Verwaist sind die häuser, die mich gebaren, und ich
spreche durch das stumpfe rohr der mikrophone klage-
laute...häuser, deren fundamente unerschütterlich,
deren pfähle durch unsere leiber gehen (typoskript vom
9. Mai 1988, ursprung für «in die herdegetrieben...»).

Gegeben schienen die formen, es blieben wandelbar nur die innenräume, die traumstätten, «ausbauwohnungen». Es blieb, was zu beobachten war: die erosion der formen durch wetter und winde, das salz an den wänden, der schimmel. Aber die erosion im innern der räume hatte längst begonnen. Die freunde bauten sich ihre wohnungen aus unter löchrigen dächern, hinter fassaden aus rohem ziegel, zu einer zeit, da tausende monatlich das land verließen, gekrümmten rückens, ich erblickte geweißte zimmer, wenn ich die augen, eingelassen in das refugium, wieder öffnete, zimmer, die im freien zu schweben schienen, und viele monate malten sie das stuckwerk ihrer himmel aus.
Worunter ich litt, wenn ich nach reisen heimkehrte: nichts hatte sich verändert, bewegt, nichts gewandelt, nichts schien weniger dinghaft als der wandel der räume, in denen man lebte - einen wandel, den ich herbeizuschreiben
versuchte, und der in meinen gesichten einer zerstörung glich, einer sintflut, einem zerbrechen, abbruch der mauern, wandungen des hauses, wunschgesichte, ehe ich zu eine beobachterin der traumräume wurde, ehe ich aus der ohnmacht hinausglitt. Es waren

die ruinen, die nistplätze der tauben, der alten
(undatiertes manuskript),

die ich in jener zeit erkundete, umrundete, immer dieselben bilder vor augen, ich verlor mich in ihnen, verlor den grund, das verletzte galt es zu bergen. Aber der traum konnte offenbarung sein:

wir ziehen uns, da die erdoberfläche...unbewohnbar
wird, in das erdinnere zurück; ...wir führen nur beweg-
liches gut mit auf der wanderung in nun fensterlosen
räumen (Traumstück, September 1986, ebenda S. 60).

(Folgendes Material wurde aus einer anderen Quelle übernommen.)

(* ===== verification/PagingProps.v ===== *)
(** * Theorems about pages, cursors and queries (Paging) *)

From S2P Require Import Prelude GoStrings GoURL GoData NetGuard Tx Paging.

#[local] Open Scope go_scope.
#[local] Open Scope string_scope.
#[local] Open Scope list_scope.
#[local] Open Scope Z_scope.

(** ** The arithmetic of pages *)

Lemma nearest_exact k d : 0 < d -> nearest (k * d) d = k.
Proof.
  intros Hd. unfold nearest. rewrite Z.div_mul, Z.mod_mul by lia. by destruct (Z.ltb_spec (2 * 0) d); [|lia].
Qed.

Lemma nearest_bounds n d : 0 < d -> 2 * n - d <= 2 * d * nearest n d <= 2 * n + d.
Proof.
  intros Hd. unfold nearest. pose proof (Z.div_mod n d ltac:(lia)) as Hq. pose proof (Z.mod_pos_bound n d Hd).
  destruct (Z.ltb_spec (2 * (n mod d)) d); [nia|]. destruct (Z.ltb_spec d (2 * (n mod d))); [nia|]. destruct (Z.even _); nia.
Qed.

Lemma ceil_div_unique n d k : 0 < d -> d * (k - 1) < n <= d * k -> ceil_div n d = k.
Proof. intros Hd Hb. unfold ceil_div. symmetry. apply (Z.div_unique_pos _ _ _ (n + d - 1 - d * k)); lia. Qed.

Lemma ceil_div_bounds n d : 0 < d -> d * (ceil_div n d - 1) < n <= d * ceil_div n d.
Proof. intros Hd. unfold ceil_div. pose proof (Z.div_mod (n + d - 1) d ltac:(lia)). pose proof (Z.mod_pos_bound (n + d - 1) d Hd). lia. Qed.

(** A float64 holds an integer of at most 53 digits. *)
Lemma float_small n : 0 <= n < 2 ^ 53 -> float_of_int n = (n, 0).
Proof.
  intros Hn. unfold float_of_int. assert (Z.log2 (Z.abs n) <= 52) as Hl.
  { rewrite Z.abs_eq by lia. destruct (Z.eq_dec n 0) as [->|]; [done|]. assert (Z.log2 n < 53); [apply Z.log2_lt_pow2; lia|lia]. }
  rewrite Z.max_l by lia. f_equal. rewrite <- (Z.mul_1_r (Z.abs n)). change (2 ^ 0) with 1. rewrite nearest_exact by lia. lia.
Qed.

(** The quotient of two float64 integers, rounded, rounds up to the same
    integer as the exact one, below 2^53. *)
Lemma float_ceil_exact x y : 0 < x < 2 ^ 53 -> 0 < y -> float_ceil_quotient x y = ceil_div x y.
Proof.
  intros Hx Hy. unfold float_ceil_quotient. destruct (Z.ltb_spec x y) as [Hlt|Hge].
  - symmetry. apply ceil_div_unique; lia.
  - assert (1 <= x / y) as Hq by (apply Z.div_le_lower_bound; lia).
    pose proof (Z.log2_spec (x / y) ltac:(lia)) as [Hl1 Hl2]. pose proof (Z.log2_nonneg (x / y)) as Hl0. set (l := Z.log2 (x / y)) in *.
    assert (x / y < 2 ^ 53) as Hq53 by (apply Z.div_lt_upper_bound; nia).
    assert (l <= 52) as Hl52. { assert (l < 53); [|lia]. apply Z.log2_lt_pow2; lia. }
    destruct (Z.leb_spec 0 (52 - l)) as [_|]; [|lia]. set (s := 52 - l).
    pose proof (Z.pow_pos_nonneg 2 s ltac:(lia) ltac:(unfold s; lia)) as Hs.
    assert (2 ^ l * 2 ^ s = 2 ^ 52) as Hpow by (unfold s; rewrite <- Z.pow_add_r by lia; f_equal; lia).
    pose proof (nearest_bounds (x * 2 ^ s) y Hy) as Hn. set (m := nearest _ _) in *.
    pose proof (ceil_div_bounds x y Hy) as Hc. set (k := ceil_div x y) in *.
    assert (x < 2 ^ Z.succ l * y) as Hxl.
    { pose proof (Z.div_mod x y ltac:(lia)). pose proof (Z.mod_pos_bound x y Hy). nia. }
    rewrite Z.pow_succ_r in Hxl by lia.
    (* the distance of two quotients with this denominator is more than that of two floats *)
    assert (y < 2 * 2 ^ s) as Hys.
    { assert (2 ^ l * y <= x) as Hle. { pose proof (Z.div_mod x y ltac:(lia)). pose proof (Z.mod_pos_bound x y Hy). nia. }
      assert (2 ^ l * y < 2 ^ l * (2 * 2 ^ s)); [|nia]. replace (2 ^ l * (2 * 2 ^ s)) with (2 * 2 ^ 52) by lia. lia. }
    apply ceil_div_unique; [done|]. split; [nia|].
    (* rounding does not pass the integer above *)
    destruct (Z.eq_dec x (y * k)) as [He|Hne].
    + unfold m. rewrite He. replace (y * k * 2 ^ s) with (k * 2 ^ s * y) by lia. rewrite nearest_exact by done. lia.
    + nia.
Qed.

(** The pages of a listing. *)
Lemma page_holds_row p total : 0 <= total < 2 ^ 53 -> 0 < Limit p < 2 ^ 53 ->
  TotalPages (WithTotal p total) = ceil_div total (Limit p).
Proof.
  intros Ht Hl. unfold WithTotal. cbn [TotalPages]. destruct (Z.ltb_spec 0 (Limit p)); [|lia]. destruct (Z.ltb_spec 0 total) as [Hpos|Hz]; cbn [andb].
  - rewrite !float_small by lia. unfold float_value. cbn [fst snd]. rewrite !Z.mul_1_r. by apply float_ceil_exact; lia.
  - symmetry. apply ceil_div_unique; lia.
Qed.

(** What a request's parameters can be. *)
Lemma extracted_bounds q d m : 0 < option_size 100 m -> 0 < option_size 20 d ->
  let p := ExtractPagination q d m in 1 <= Page p /\ 1 <= PerPage p <= option_size 100 m /\ Limit p = PerPage p.
Proof.
  intros Hm Hd. unfold ExtractPagination. cbv zeta. cbn [Page PerPage Limit].
  assert (forall raw dflt, 0 < dflt -> 0 < positive_param raw dflt) as Hpos.
  { intros raw dflt H0. unfold positive_param. destruct (ParseInt raw) as [v|]; [|done]. by destruct (Z.ltb_spec 0 v). }
  pose proof (Hpos (first_param q ["page"; "p"]) 1 ltac:(lia)).
  pose proof (Hpos (first_param q ["per_page"; "limit"; "page_size"; "size"]) _ Hd). set (per := positive_param _ (option_size 20 d)) in *.
  unfold Limit. cbn [PerPage]. destruct (Z.ltb_spec (option_size 100 m) per).
  - destruct (Z.leb_spec (option_size 100 m) 0); lia.
  - destruct (Z.leb_spec per 0); lia.
Qed.

Lemma option_size_pos d o : 0 < d -> 0 < option_size d o.
Proof. intros Hd. unfold option_size. destruct o as [n|]; [|done]. by destruct (Z.ltb_spec 0 n). Qed.

(** C33: The arithmetic of pages.  Whatever a request asks for, its page is at
    least the first and its size between one and the configured maximum.  As
    long as the place of the page fits into 63 bits and the listing has less
    than 2^53 rows, the offset is that of the page, the number of pages,
    computed in floating point, is exact, a page up to it holds a row and one
    beyond holds none, and there is a next page exactly if rows remain. *)
Theorem page_arithmetic q d m total :
  let p := ExtractPagination q d m in
  let meta := WithTotal p total in
  1 <= Page p /\ 1 <= PerPage p <= option_size 100 m /\
  (option_size 100 m < 2 ^ 53 -> 0 <= total < 2 ^ 53 -> Page p * PerPage p < 2 ^ 63 ->
   Offset p = (Page p - 1) * PerPage p /\
   TotalPages meta = ceil_div total (PerPage p) /\
   (Page p <= TotalPages meta <-> Offset p < total) /\
   (HasNext meta = true <-> Page p * PerPage p < total) /\
   (HasPrev meta = true <-> 1 < Page p /\ (total = 0 \/ Page p <= TotalPages meta + 1))).
Proof.
  intros p meta. pose proof (option_size_pos 100 m ltac:(lia)) as Hm. pose proof (option_size_pos 20 d ltac:(lia)) as Hd.
  destruct (extracted_bounds q d m Hm Hd) as (Hp & Hper & Hl). fold p in Hp, Hper, Hl. split; [done|]. split; [done|].
  intros Hmax Ht Hfit. assert (Offset p = (Page p - 1) * PerPage p) as Ho.
  { unfold Offset. destruct (Z.leb_spec (Page p) 1); [nia|]. apply i64_id. unfold in_i64. nia. }
  assert (TotalPages meta = ceil_div total (PerPage p)) as Htp by (rewrite <- Hl; apply page_holds_row; lia).
  pose proof (ceil_div_bounds total (PerPage p) ltac:(lia)) as Hc. rewrite <- Htp in Hc.
  assert (0 <= TotalPages meta) as Htp0 by nia.
  assert (total = 0 <-> TotalPages meta = 0) as Hz by (split; nia).
  split; [done|]. split; [done|]. split; [rewrite Ho; split; nia|].
  change (HasNext meta) with ((if Page p <? 1 then 1 else Page p) <? TotalPages meta).
  change (HasPrev meta) with ((1 <? (if Page p <? 1 then 1 else Page p)) && ((TotalPages meta =? 0) || ((if Page p <? 1 then 1 else Page p) <=? TotalPages meta + 1))).
  destruct (Z.ltb_spec (Page p) 1); [lia|]. rewrite andb_true_iff, orb_true_iff, !Z.ltb_lt, Z.eqb_eq, Z.leb_le. split; [split; nia|]. by rewrite Hz.
Qed.

Definition a_query (n : string) : string := if String.eqb n "p" then "3" else if String.eqb n "limit" then "500" else "".

Example page_arithmetic_witness :
  let p := ExtractPagination a_query None None in
  Page p = 3 /\ PerPage p = 100 /\ Offset p = 200 /\ TotalPages (WithTotal p 201) = 3 /\ HasNext (WithTotal p 201) = false.
Proof.
  cbv zeta. destruct (page_arithmetic a_query None None 201) as (_ & _ & H).
  destruct (H ltac:(done) ltac:(done) ltac:(done)) as (Ho & Ht & _ & _).
  split; [reflexivity|]. split; [reflexivity|]. split; [exact Ho|]. split; [exact Ht|]. vm_compute. reflexivity.
Defined.

(** A page whose place does not fit wraps around: the rows of the first page
    of the table are read again, or the statement gets an offset of 2^64. *)
Example offset_wraps :
  let p n := ExtractPagination (fun k => if String.eqb k "page" then n else if String.eqb k "per_page" then "64" else "") None None in
  Offset (p "288230376151711745") = 0 /\ u64 (Offset (p "144115188075855873")) = 2 ^ 63.
Proof. vm_compute. done. Qed.

(** ** No text of a request becomes SQL *)

Definition plain_clause (s : string) : bool := string_forallb (fun a => identifier_char a || Ascii.eqb a " ") s.

Fixpoint cond_plain (c : cond) : bool :=
  match c with
  | CEq col _ | CNotEq col _ | CGt col _ | CGtOrEq col _ | CLt col _ | CLtOrEq col _ | CLike col _ | CILike col _ =>
      string_forallb identifier_char col && negb (String.eqb col "")
  | CAnd l => forallb cond_plain l
  | CRaw _ _ => false
  end.

(** A call whose texts are names and directions only; values are arguments of
    the statement, not part of its text. *)
Definition call_plain (c : call) : bool :=
  match c with
  | BWhere c => cond_plain c
  | BOrderBy clause => plain_clause clause
  | BGroupBy col => plain_clause col
  | BLimit _ | BOffset _ => true
  | BSelect _ | BFrom _ | BJoin _ _ _ | BHaving _ _ | BFromSelect _ _ => false
  end.

(** The options that take names and values, as a request might give them. *)
Inductive by_name : QueryOption -> Prop :=
| by_eq col v : by_name (WhereEq col v)
| by_not_eq col v : by_name (WhereNotEq col v)
| by_in col v : by_name (WhereIn col v)
| by_not_in col v : by_name (WhereNotIn col v)
| by_gt col v : by_name (WhereGt col v)
| by_gte col v : by_name (WhereGtOrEq col v)
| by_lt col v : by_name (WhereLt col v)
| by_lte col v : by_name (WhereLtOrEq col v)
| by_like col v : by_name (WhereLike col v)
| by_ilike col v : by_name (WhereILike col v)
| by_null col : by_name (WhereNull col)
| by_not_null col : by_name (WhereNotNull col)
| by_between col lo hi : by_name (WhereBetween col lo hi)
| by_order clauses : by_name (OrderBy clauses)
| by_asc col : by_name (OrderByAsc col)
| by_desc col : by_name (OrderByDesc col)
| by_group cols : by_name (GroupBy cols)
| by_limit n : by_name (Limit_ n)
| by_offset n : by_name (Offset_ n)
| by_page p : by_name (Apply p)
| by_scope o : by_name o -> by_name (WithScope (Some o)).

Lemma where_plain col c b : (forall n, string_forallb identifier_char n = true -> n <> "" -> cond_plain (c n) = true) ->
  exists more, where_col col c b = b ++ more /\ forallb call_plain more = true.
Proof.
  intros Hc. unfold where_col. destruct (String.eqb_spec (cleanIdentifier col) "") as [|Hne]; [exists []; by rewrite app_nil_r|].
  eexists. split; [done|]. cbn. rewrite Hc; [done|apply clean_plain|done].
Qed.

Lemma plain_of_identifier s : string_forallb identifier_char s = true -> plain_clause s = true.
Proof.
  unfold plain_clause. induction s as [|a s IH]; [done|]. cbn. intros [Ha Hs]%andb_true_iff. by rewrite Ha, (IH Hs).
Qed.

Lemma plain_clause_app s t : plain_clause (s +:+ t) = plain_clause s && plain_clause t.
Proof. apply string_forallb_app. Qed.

Lemma order_plain clauses : forallb call_plain (map BOrderBy (omap order_clause clauses)) = true.
Proof.
  induction clauses as [|c cs IH]; [done|]. cbn. destruct (order_clause c) as [s|] eqn:Hs; [|done]. cbn. rewrite IH, andb_true_r.
  unfold order_clause in Hs. destruct (Fields c) as [|part rest]; [done|]. destruct (String.eqb _ ""); [done|]. injection Hs as <-.
  rewrite !plain_clause_app, (plain_of_identifier _ (clean_plain part)). cbn [andb].
  destruct rest as [|d ?]; [done|]. by destruct (EqualFold d "DESC").
Qed.

Lemma group_plain cols : forallb call_plain (map BGroupBy (List.filter (fun c => negb (String.eqb c "")) (map cleanIdentifier cols))) = true.
Proof.
  induction cols as [|c cs IH]; [done|]. cbn. destruct (negb _); [|done]. cbn. by rewrite (plain_of_identifier _ (clean_plain c)), IH.
Qed.

Lemma by_name_plain o : by_name o -> forall b, exists more, o b = b ++ more /\ forallb call_plain more = true.
Proof.
  assert (forall n, string_forallb identifier_char n = true -> n <> "" -> string_forallb identifier_char n && negb (String.eqb n "") = true) as Hid.
  { intros n Hn Hne. rewrite Hn. by destruct (String.eqb_spec n ""). }
  induction 1 as [| | | | | | | | | | | |col lo hi|clauses|col|col|cols|n|n|p|o _ IH]; intros b;
    try (apply where_plain; intros; cbn; by apply Hid).
  - apply where_plain. intros n Hn Hne. cbn. by rewrite !Hid.
  - eexists. split; [done|]. apply order_plain.
  - eexists. split; [done|]. apply order_plain.
  - eexists. split; [done|]. apply order_plain.
  - eexists. split; [done|]. apply group_plain.
  - by eexists.
  - by eexists.
  - unfold Apply. destruct (_ || _); [by eexists|]. eexists. rewrite <- app_assoc. split; [done|]. cbn.
    rewrite !plain_clause_app, (plain_of_identifier _ (clean_plain (Sort p))). by destruct (String.eqb _ "DESC").
  - apply IH.
Qed.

Der traum machte die erfahrungen der orte in einem bestimmten augenblick zu etwas einmaligem, verlegt waren die wege, unmöglich die rückkehr in ein- und dasselbe haus, nimmer mehr würde ich zurückkehren, heimkehren können in ein haus, das dem der eltern gleicht:

und viele immer unterwegs, ihr heim gehört einer
kindheit an, um deren haus sie in unzähligen träumen
streifen, und wenn sie es gar betreten, hat sich stets
irgendetwas verändert (manche trinken..., Januar 1986,
ebenda S. 53).

Und dies war die erfahrung, endgültig dem haus der eltern «enteignet» zu sein.